Growing Young - An Introduction

So I guarantee this is the first writing series I'm going to continue posting and possibly finish. Why would that happen when none of my other 'series' have made it past the ever-difficult 1st post? Mostly cause I already have about 5 of these written.
'Growing Young' is a series I began a few years ago, and is inspired by thoughts borrowed from Rich Mullins, who borrowed them from G. K. Chesterton, who likely borrowed them from someone I wish I had known myself. I hope you enjoy a few of my thoughts on what I believe is a central theme of our faith, God's love, and the two working in step together.


Matthew 19:13-14, Mark 10:15

Some years ago I heard Ken Gire, an author and speaker, give a talk on the love and mystery of God. The intimate setting provided for whole families to attend, so there was a large group of children congregated near the front, with the adults in their chairs a little ways back. Part of Ken’s talk that night was about not being afraid or embarrassed to ask God the things about Him we don’t understand. He then opened up the room to any such questions about God that anyone wanted to share.

A small hand quickly appeared from the cluster of children near the front. Ken acknowledged a young girl who, after a moment’s pause and consideration, asked, ‘How can God be three people and one person at the same time?’ Some chuckles could be heard from the back of the room, from adults probably thinking it cute for a child to ask a question they themselves had long considered unanswerable, and thus had stopped asking.

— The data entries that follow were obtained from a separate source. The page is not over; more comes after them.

Lemma failing_features_in (fmt : Q -> string) (thr : Q) (d : dict (dict Segment))
    (f t : string) :
  In (f, t) (failing_features fmt thr d) <->
  exists entry, In (f, entry) d /\ flagged fmt thr entry = Some t.
Proof.
  unfold failing_features. rewrite in_flat_map. split.
  - intros [[k e] [Hin Hf]]. simpl in Hf.
    destruct (flagged fmt thr e) as [t'|] eqn:E; simpl in Hf; [|destruct Hf].
    destruct Hf as [Hf|[]]. inversion Hf; subst. exists e. split; assumption.
  - intros [e [Hin Hf]]. exists (f, e). split; [exact Hin|].
    simpl. rewrite Hf. left. reflexivity.
Qed.

Lemma sorted_by_value_nil (l : list (string * string)) :
  sorted_by_value l = [] -> l = [].
Proof.
  intro H. apply Permutation_nil. rewrite <- H. apply sorted_by_value_perm.
Qed.

(** ** The condition on the relative difference of the segments *)

Section NumConditionFacts.

Variable A : Arith.
Variable format_percent : num A -> string.
Variable max_ratio_change : num A.

Lemma num_flagged_exceeds (entry : dict (NumSegment A)) (t : string) :
  num_flagged A format_percent max_ratio_change entry = Some t ->
  num_exceeds A max_ratio_change entry /\
  exists s1 s2, dict_get "segment1" entry = Ok s1 /\ dict_get "segment2" entry = Ok s2 /\
                t = format_percent (num_relative_gap A (num_score s1) (num_score s2)).
Proof.
  unfold num_flagged, num_exceeds.
  destruct (List.length entry <? 2)%nat eqn:El; [discriminate|].
  apply Nat.ltb_ge in El.
  destruct (dict_get "segment1" entry) as [s1|] eqn:E1; [|discriminate].
  destruct (dict_get "segment2" entry) as [s2|] eqn:E2; [|discriminate].
  cbv zeta.
  destruct (num_gt A (num_relative_gap A (num_score s1) (num_score s2)) max_ratio_change)
    eqn:Eg; [|discriminate].
  intro H. inversion H; subst.
  split; [split; [exact El|]|]; exists s1, s2; repeat split; auto.
Qed.

Lemma num_exceeds_flagged (entry : dict (NumSegment A)) :
  num_exceeds A max_ratio_change entry ->
  exists t, num_flagged A format_percent max_ratio_change entry = Some t.
Proof.
  unfold num_flagged, num_exceeds. intros [Hl (s1 & s2 & E1 & E2 & Hg)].
  apply Nat.ltb_ge in Hl. rewrite Hl, E1, E2. cbv zeta. rewrite Hg.
  eexists. reflexivity.
Qed.
(** The order of the records does not matter to the table: two inputs
    whose sequences are a rearrangement of one another end with the same
    total, the same counts and the same table (only the order of the
    warnings differs). *)
Theorem record_order_irrelevant base rows1 rows2 seqs1 seqs2 :
  carries rows1 seqs1 ->
  carries rows2 seqs2 ->
  seqs1 ≡ₚ seqs2 ->
  let st1 := (process_rows base initial rows1).1 in
  let st2 := (process_rows base initial rows2).1 in
  total_sequences st1 = total_sequences st2
  ∧ (∀ j aa, get_count (mutation_counts st1) j aa = get_count (mutation_counts st2) j aa)
  ∧ table (mutation_counts st1) (total_sequences st1) (String.length base)
    = table (mutation_counts st2) (total_sequences st2) (String.length base)
  ∧ stdout st1 ≡ₚ stdout st2.
Proof.
  intros H1 H2 Hperm st1 st2.
  destruct (final_counts base rows1 seqs1 H1) as (Ht1 & Ho1 & Hc1).
  destruct (final_counts base rows2 seqs2 H2) as (Ht2 & Ho2 & Hc2).
  fold st1 in Ht1, Ho1, Hc1. fold st2 in Ht2, Ho2, Hc2.
  assert (Hv : valid_sequences base seqs1 ≡ₚ valid_sequences base seqs2)
    by by apply filter_Permutation_bool.
  assert (Ht : total_sequences st1 = total_sequences st2).
  { rewrite Ht1, Ht2. by apply Permutation_length. }
  assert (Hc : ∀ j aa, get_count (mutation_counts st1) j aa
                       = get_count (mutation_counts st2) j aa).
  { intros j aa. rewrite Hc1, Hc2. by apply filter_length_Permutation. }
  repeat split; try done.
  - unfold table. f_equal. apply map_ext. intros i.
    unfold frequency_row, frequency. f_equal. apply map_ext. intros aa.
    by rewrite Hc, Ht.
  - rewrite Ho1, Ho2. apply Permutation_map. by apply filter_Permutation_bool.
Qed.

Lemma record_order_irrelevant_witness :
  table (mutation_counts (process_rows "MKV" initial
                            (reader_rows (single_column ["MRV"; "MK"; "MKA"]))).1)
        2 3
  = table (mutation_counts (process_rows "MKV" initial
                              (reader_rows (single_column ["MKA"; "MRV"; "MK"]))).1)
          2 3.
Proof.
  assert (Hperm : ["MRV"; "MK"; "MKA"] ≡ₚ ["MKA"; "MRV"; "MK"]).
  { change (["MRV"; "MK"] ++ ["MKA"] ≡ₚ ["MKA"] ++ ["MRV"; "MK"]).
    apply Permutation_app_comm. }
  destruct (record_order_irrelevant "MKV" _ _ _ _
              (carries_single_column ["MRV"; "MK"; "MKA"])
              (carries_single_column ["MKA"; "MRV"; "MK"]) Hperm)
    as (_ & _ & H & _).
  exact H.
Defined.

(** Two batches read one after the other count as the two counted apart
    and added: totals add, every count adds, the warnings follow one
    another. *)
Theorem batches_add base rows1 rows2 seqs1 seqs2 :
  carries rows1 seqs1 ->
  carries rows2 seqs2 ->
  let st1 := (process_rows base initial rows1).1 in
  let st2 := (process_rows base initial rows2).1 in
  let st := (process_rows base initial (rows1 ++ rows2)).1 in
  total_sequences st = total_sequences st1 + total_sequences st2
  ∧ (∀ j aa, get_count (mutation_counts st) j aa
             = get_count (mutation_counts st1) j aa + get_count (mutation_counts st2) j aa)
  ∧ stdout st = stdout st1 ++ stdout st2.
Proof.
  intros H1 H2 st1 st2 st.
  destruct (final_counts base rows1 seqs1 H1) as (Ht1 & Ho1 & Hc1).
  destruct (final_counts base rows2 seqs2 H2) as (Ht2 & Ho2 & Hc2).
  assert (H12 : carries (rows1 ++ rows2) (seqs1 ++ seqs2)) by by apply Forall2_app.
  destruct (final_counts base _ _ H12) as (Ht & Ho & Hc).
  fold st1 in Ht1, Ho1, Hc1. fold st2 in Ht2, Ho2, Hc2. fold st in Ht, Ho, Hc.
  rewrite Ht, Ho, Ht1, Ht2, Ho1, Ho2.
  rewrite valid_sequences_app, skipped_sequences_app, length_app, map_app.
  repeat split; try done.
  intros j aa. rewrite Hc, Hc1, Hc2. unfold count_mismatches.
  by rewrite valid_sequences_app, List.filter_app, length_app.
Qed.

Lemma batches_add_witness :
  total_sequences (process_rows "MKV" initial
                     (reader_rows (single_column ["MRV"; "MK"])
                      ++ reader_rows (single_column ["MKA"; "MRV"]))).1
  = 1 + 2.
Proof.
  destruct (batches_add "MKV" _ _ _ _
              (carries_single_column ["MRV"; "MK"])
              (carries_single_column ["MKA"; "MRV"])) as (H & _).
  exact H.
Defined.

(** Nothing is counted outside the reference or for the reference's own
    symbol: a count that is not zero sits at an index of the reference, for a
    symbol other than the reference's, carried there by a valid sequence.  In
    the table, the cell of a position under that position's reference symbol
    is 0.000000. *)
Theorem reference_never_counted base rows seqs :
  carries rows seqs ->
  let st := (process_rows base initial rows).1 in
  (∀ j aa, get_count (mutation_counts st) j aa ≠ 0 ->
     j < String.length base
     ∧ String.get j base ≠ Some aa
     ∧ ∃ s, In s seqs ∧ String.length s = String.length base ∧ String.get j s = Some aa)
  ∧ (0 < total_sequences st ->
     ∀ i k aa, symbols !! k = Some aa -> String.get i base = Some aa ->
       tail (frequency_row (mutation_counts st) (total_sequences st) i) !! k
       = Some "0.000000").
Proof.
  intros Hrows st.
  destruct (final_counts base rows seqs Hrows) as (Ht & _ & Hc). fold st in Ht, Hc.
  assert (Hnz : ∀ j aa, get_count (mutation_counts st) j aa ≠ 0 ->
            ∃ s, In s (valid_sequences base seqs) ∧ mismatch base j aa s = true).
  { intros j aa Hne. rewrite Hc in Hne. unfold count_mismatches in Hne.
    destruct (List.filter (mismatch base j aa) (valid_sequences base seqs)) as [|s l] eqn:Hf;
      [done|].
    assert (Hin : In s (List.filter (mismatch base j aa) (valid_sequences base seqs)))
      by (rewrite Hf; by left).
    apply filter_In in Hin. by exists s. }
  assert (Hmis : ∀ j aa s, mismatch base j aa s = true ->
            String.get j s = Some aa ∧ String.get j base ≠ Some aa
            ∧ j < String.length base).
  { intros j aa s Hm. unfold mismatch in Hm.
    destruct (String.get j s) as [c|] eqn:Hs; [|done].
    destruct (String.get j base) as [b|] eqn:Hb; [|done].
    apply andb_true_iff in Hm as [Hcb Hca].
    apply Ascii.eqb_eq in Hca as ->.
    apply negb_true_iff, Ascii.eqb_neq in Hcb.
    split; [done|]. split; [congruence|].
    destruct (decide (j < String.length base)); [done|].
    rewrite get_out_of_range in Hb by lia. done. }
  split.
  - intros j aa Hne. destruct (Hnz j aa Hne) as (s & Hin & Hm).
    destruct (Hmis j aa s Hm) as (Hs & Hb & Hj).
    split; [done|]. split; [done|].
    apply filter_In in Hin as [Hin Hv]. exists s.
    split; [done|]. split; [|done]. by apply Nat.eqb_eq in Hv.
  - intros Hpos i k aa Hk Hb. unfold frequency_row, frequency. cbn [tail].
    rewrite lookup_map, Hk. cbn [fmap option_fmap option_map].
    destruct (decide (get_count (mutation_counts st) i aa = 0)) as [->|Hne].
    + rewrite truediv_zero by lia. reflexivity.
    + destruct (Hnz i aa Hne) as (s & _ & Hm).
      destruct (Hmis i aa s Hm) as (_ & Hb' & _). done.
Qed.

But Ken never heard or simply ignored their snickers, which quickly ceased when everyone noticed the complete focus and tender care with which he received her question. His eyes and ears were on her alone, and the rest of us responded in complete, near-reverent silence. I don’t remember what answer he gave, but I do remember that he answered her with such love and holy simplicity that he not only met her on her level, but drew the rest of us to a place where we began to feel young enough to come before God with the same simple faith as that young girl. By affirming her innocent, unadulterated desire to know her Father better, he provided the rest of us a very candid example of what Jesus meant in Matthew 19 when of children He said, ‘the kingdom of heaven belongs to such as these.’

Children in their innocence can handle in ways most adults cannot the mystery of God. For children, it is enough that God is bigger than their understanding or control, and it is enough that He loves them. They carry in them a faith that stands simply-but-firmly upon the promise that “Jesus loves me, this I know.” As each of us grow older and out of our sin-fated innocence, our view of God becomes harder to accept without the filters of personal comfort, understanding, and any number of assurances that, like any idol, mistake our own likeness for that of God’s.

Fortunately, God has a different plan in mind. Through His Spirit, God is working to restore and grow that innocence we have lost, and growing us into someone who can see through His eyes instead of our own. He is growing us into someone who resembles His Son, and if it is true what Chesterton wrote, that ‘we have sinned and grown old, and our Father is younger than we,’ then we are in Him growing young.

This series entitled ‘Growing Young’ is dedicated on bringing light to God’s growing us younger in Him, so we might be young enough to see the world through His very young and innocent eyes, where the fantastic is still possible, dreams are still alive, and heaven isn’t an escape from this world, but a completion of the magic He set in motion, so very long ago.

One Comment

  • Anonymous
    10:09 PM | Permalink

    Great series, Nathanski. Keep this one going, even if you have to neglect the others. I must admit that I haven't visited your little corner of the 'sphere for a while and haven't seen your other series, but I know a winner when I read one.